Immersing the reader in Belle Epoque Paris, I Am Madame X is a compulsively readable and richly imagined novel illuminating the struggle between Virginie and Sargent over the outcome of a painting that changed their lives and affected the course of art history.
Belle Époque Paris may have greeted John Singer Sargent’s portrait of Madame X with derision, but the luminously pale model he captured has become an icon. Deborah Davis sets out to revive the woman behind the image in Strapless: John Singer Sargent and the Fall of Madame X. She depicts Virginie Amélie Avegno Gautreau, “Paris’s hottest ‘it’ girl,” as a narcissistic socialite whose greatest fear was to be ignored. Davis speculates that Sargent, as a result of his infatuation and sexual confusion, conflated Gautreau’s profile and that of a young artist, Albert de Belleroche, into a single object of desire in sketches and paintings. Though the portrait’s poor reception at the 1884 Salon proved only a temporary setback for the artist’s career, Gautreau’s social reputation never recovered from her association with the painting, and she was further obscured by its anonymous title. “Was Sargent trying to punish Amélie in some way?” wonders Davis. “By removing her name from ‘Madame X,’ he robbed her of a claim to immortality.”

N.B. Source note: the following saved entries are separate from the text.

(** * Slammer: the class-feedback application (app.py)

    A shallow embedding of the authentication flow and of the feedback
    upsert of [app.py].  The relational store is a pair of tables (lists of
    rows, in the order of the store); the Flask session is a record of the
    two keys the routes use; every route is a function from the world
    before the request to the world after it and the response.

    Strings are sequences of code points below 256.  Timestamps are integers
    (the reading of [datetime.utcnow] at the moment a row is inserted). *)

From Stdlib Require Import ZArith List String Ascii Bool Lia Sorted Permutation.
Import ListNotations.
Open Scope string_scope.
Open Scope Z_scope.

(** ** Python built-ins used by the routes *)

Module Py.

(** [str.isspace] on one code point below 256: TAB..CR, FS..US, space,
    NEL and the no-break space. *)
Definition is_space (c : ascii) : bool :=
  let n := Z.of_nat (nat_of_ascii c) in
  ((9 <=? n) && (n <=? 13)) || ((28 <=? n) && (n <=? 32))
  || (n =? 133) || (n =? 160).

Fixpoint lstrip_chars (l : list ascii) : list ascii :=
  match l with
  | [] => []
  | c :: l' => if is_space c then lstrip_chars l' else l
  end.

Definition strip_chars (l : list ascii) : list ascii :=
  rev (lstrip_chars (rev (lstrip_chars l))).

(** [s.strip()] *)
Definition strip (s : string) : string :=
  string_of_list_ascii (strip_chars (list_ascii_of_string s)).

(** [str.lower] on one code point below 256: A..Z and the accented
    capitals 192..222 (the multiplication sign 215 apart) move up by 32. *)
Definition lower_char (c : ascii) : ascii :=
  let n := Z.of_nat (nat_of_ascii c) in
  if ((65 <=? n) && (n <=? 90))
     || ((192 <=? n) && (n <=? 222) && negb (n =? 215))
  then ascii_of_nat (nat_of_ascii c + 32)
  else c.

(** [s.lower()] *)
Fixpoint lower (s : string) : string :=
  match s with
  | EmptyString => EmptyString
  | String c s' => String (lower_char c) (lower s')
  end.

(** Truth value of a string: [bool(s)], [not s] is its negation. *)
Definition truthy (s : string) : bool := negb (String.eqb s "").

(** Truth value of [None] or a string. *)
Definition truthy_opt (o : option string) : bool :=
  match o with
  | None => false
  | Some s => truthy s
  end.

Inductive exn : Type :=
| TypeError
| ValueError
| IntegrityError
| DataError.

(** The string holds the character NUL.  The database driver refuses such
    a string as a parameter of a statement, with [ValueError]. *)
Fixpoint has_nul (s : string) : bool :=
  match s with
  | EmptyString => false
  | String c s' => (Z.of_nat (nat_of_ascii c) =? 0) || has_nul s'
  end.

(** The values of a 32-bit [Integer] column. *)
Definition in_int32 (n : Z) : bool :=
  (-2147483648 <=? n) && (n <=? 2147483647).

(** The white space [int] skips around a literal: as [str.isspace], the
    separators FS..US apart. *)
Definition is_int_space (c : ascii) : bool :=
  let n := Z.of_nat (nat_of_ascii c) in
  ((9 <=? n) && (n <=? 13)) || (n =? 32) || (n =? 133) || (n =? 160).

Fixpoint lstrip_int_chars (l : list ascii) : list ascii :=
  match l with
  | [] => []
  | c :: l' => if is_int_space c then lstrip_int_chars l' else l
  end.

Definition strip_int_chars (l : list ascii) : list ascii :=
  rev (lstrip_int_chars (rev (lstrip_int_chars l))).

(** The number of decimal digits of a literal, underscores not counted. *)
Fixpoint count_digits (l : list ascii) : nat :=
  match l with
  | [] => O
  | c :: l' =>
      let n := Z.of_nat (nat_of_ascii c) in
      if (48 <=? n) && (n <=? 57) then S (count_digits l') else count_digits l'
  end.

(** [sys.get_int_max_str_digits()], at its default. *)
Definition int_max_str_digits : nat := 4300.

Definition digit_of (c : ascii) : option Z :=
  let n := Z.of_nat (nat_of_ascii c) in
  if (48 <=? n) && (n <=? 57) then Some (n - 48) else None.

(** The digits of an integer literal: decimal digits, with single
    underscores allowed between two digits.  [prev] tells whether the
    previous character was a digit. *)
Fixpoint parse_digits (prev : bool) (acc : Z) (l : list ascii) : option Z :=
  match l with
  | [] => if prev then Some acc else None
  | c :: l' =>
      match digit_of c with
      | Some d => parse_digits true (10 * acc + d) l'
      | None =>
          if Ascii.eqb c "_"%char && prev
          then parse_digits false acc l'
          else None
      end
  end.

(** [int(x)] for [x] a string or [None]: [None] raises [TypeError]; a
    string that is not a decimal literal, or has more digits than the limit
    of the interpreter, raises [ValueError]. *)
Definition int (x : option string) : Z + exn :=
  match x with
  | None => inr TypeError
  | Some s =>
      let body (sign : Z) (l : list ascii) :=
        match parse_digits false 0 l with
        | Some n =>
            if Nat.leb (count_digits l) int_max_str_digits
            then inl (sign * n)
            else inr ValueError
        | None => inr ValueError
        end in
      match strip_int_chars (list_ascii_of_string s) with
      | "+"%char :: l => body 1 l
      | "-"%char :: l => body (-1) l
      | l => body 1 l
      end
  end.

End Py.

(** ** Models (the two tables) *)

Module User.

Record t : Type := mk {
  id : Z;
  name : string;
  email : string;
  password_hash : option string;
  created_at : Z
}.

Definition with_password_hash (u : t) (h : option string) : t :=
  mk (id u) (name u) (email u) h (created_at u).

Section Methods.
(** werkzeug.security: the hash of a password under a salt drawn at the
    call, and the check of a candidate against a stored hash. *)
Variable generate_password_hash : string -> string -> string.
Variable check_password_hash : string -> string -> bool.

Definition set_password (u : t) (salt raw : string) : t :=
  with_password_hash u (Some (generate_password_hash salt raw)).

Definition check_password (u : t) (raw : string) : bool :=
  match password_hash u with
  | None => false
  | Some h => if negb (Py.truthy h) then false
              else check_password_hash h raw
  end.
End Methods.

End User.

Module Feedback.

Record t : Type := mk {
  id : Z;
  sender_id : Z;
  recipient_id : Z;
  content : string;
  visible : bool;
  created_at : Z
}.

Definition with_content_visible (f : t) (c : string) (v : bool) : t :=
  mk (id f) (sender_id f) (recipient_id f) c v (created_at f).

End Feedback.

(** ** The store, the session and the requests *)

(** The relational store: the two tables, rows in the order in which the
    store answers a query without order, and the sequence that numbers
    feedback rows. *)
Record DB : Type := mkDB {
  users : list User.t;
  feedbacks : list Feedback.t;
  feedback_seq : Z
}.

(** The Flask session: the keys ['user_id'] and ['pre_user_id']. *)
Record Session : Type := mkSession {
  user_id : option Z;
  pre_user_id : option Z
}.

Record World : Type := mkWorld {
  db : DB;
  session : Session
}.

Inductive Method : Type := GET | POST.

(** [request.form]: the submitted fields, in order. *)
Definition Form : Type := list (string * string).

(** A request, with the readings of the clock and of the random source that
    are taken while it is served. *)
Record Request : Type := mkRequest {
  method : Method;
  form : Form;
  now : Z;
  salt : string
}.

(** What a route answers: a redirect to an endpoint (with the message it
    flashed, if any, and its category), a rendered template, or an exception
    that leaves the route. *)
Inductive Response : Type :=
| Redirect (endpoint : string) (flashed : option (string * string))
| Render (template : string) (user : option User.t)
| RenderFeedback (user : User.t) (given received : list Feedback.t)
| Raise (e : Py.exn).

(** [request.form.get(key)] *)
Fixpoint form_get (f : Form) (key : string) : option string :=
  match f with
  | [] => None
  | (k, v) :: f' => if String.eqb k key then Some v else form_get f' key
  end.

(** [request.form.get(key, default)] *)
Definition form_get_default (f : Form) (key default : string) : string :=
  match form_get f key with
  | Some v => v
  | None => default
  end.

Definition option_string_eqb (a b : option string) : bool :=
  match a, b with
  | Some x, Some y => String.eqb x y
  | None, None => true
  | _, _ => false
  end.

(** ** Queries *)

(** [User.query.get(uid)] *)
Definition User_query_get (d : DB) (uid : Z) : option User.t :=
  find (fun u => User.id u =? uid) (users d).

(** [User.query.filter_by(email=e).first()], for an email the driver
    accepts (no NUL); the routes check that before they ask. *)
Definition User_query_by_email (d : DB) (e : string) : option User.t :=
  find (fun u => String.eqb (User.email u) e) (users d).

Definition same_pair (s r : Z) (f : Feedback.t) : bool :=
  (Feedback.sender_id f =? s) && (Feedback.recipient_id f =? r).

(** [Feedback.query.filter_by(sender_id=s, recipient_id=r).first()]: the
    query has no order, the store answers with the first row of the pair in
    the order of the table. *)
Definition Feedback_query_by_pair (d : DB) (s r : Z) : option Feedback.t :=
  find (same_pair s r) (feedbacks d).

Definition has_user (d : DB) (uid : Z) : bool :=
  existsb (fun u => User.id u =? uid) (users d).

(** Insertion of a row by descending creation time; a row goes before the
    rows that are not newer than it. *)
Fixpoint insert_desc (f : Feedback.t) (l : list Feedback.t) : list Feedback.t :=
  match l with
  | [] => [f]
  | g :: l' =>
      if Feedback.created_at g <=? Feedback.created_at f
      then f :: l
      else g :: insert_desc f l'
  end.

(** [.order_by(Feedback.created_at.desc()).all()] *)
Fixpoint order_by_created_at_desc (l : list Feedback.t) : list Feedback.t :=
  match l with
  | [] => []
  | f :: l' => insert_desc f (order_by_created_at_desc l')
  end.

(** ** Writes *)

(** The table after the rows that pass [hit] were rewritten by [g]: the
    store puts the new version of a row behind the rows it leaves alone. *)
Definition move_rewritten (hit : Feedback.t -> bool)
    (g : Feedback.t -> Feedback.t) (l : list Feedback.t) : list Feedback.t :=
  filter (fun f => negb (hit f)) l ++ map g (filter hit l).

In Gioia Diliberto’s novel, I Am Madame X, Gautreau reasserts her place in history, recounting her days as a celebrated beauty, fawned over by society columnists and coveted by men. Her provocative sartorial choices—including the famous black dress—and brazen love affairs earned her a prominent position in the scandal sheets. But in Diliberto’s imagination, it is Gautreau’s devotion to her daughter that produced the unusual posture of the portrait: “I heard Louise crying. . . . I turned quickly, pushing off with my hand from a round Empire table, and twisting and stretching my neck. One of my dress straps slid off my shoulder. . . . ‘Hold that pose!’ he shouted.” (Andrea Thompson)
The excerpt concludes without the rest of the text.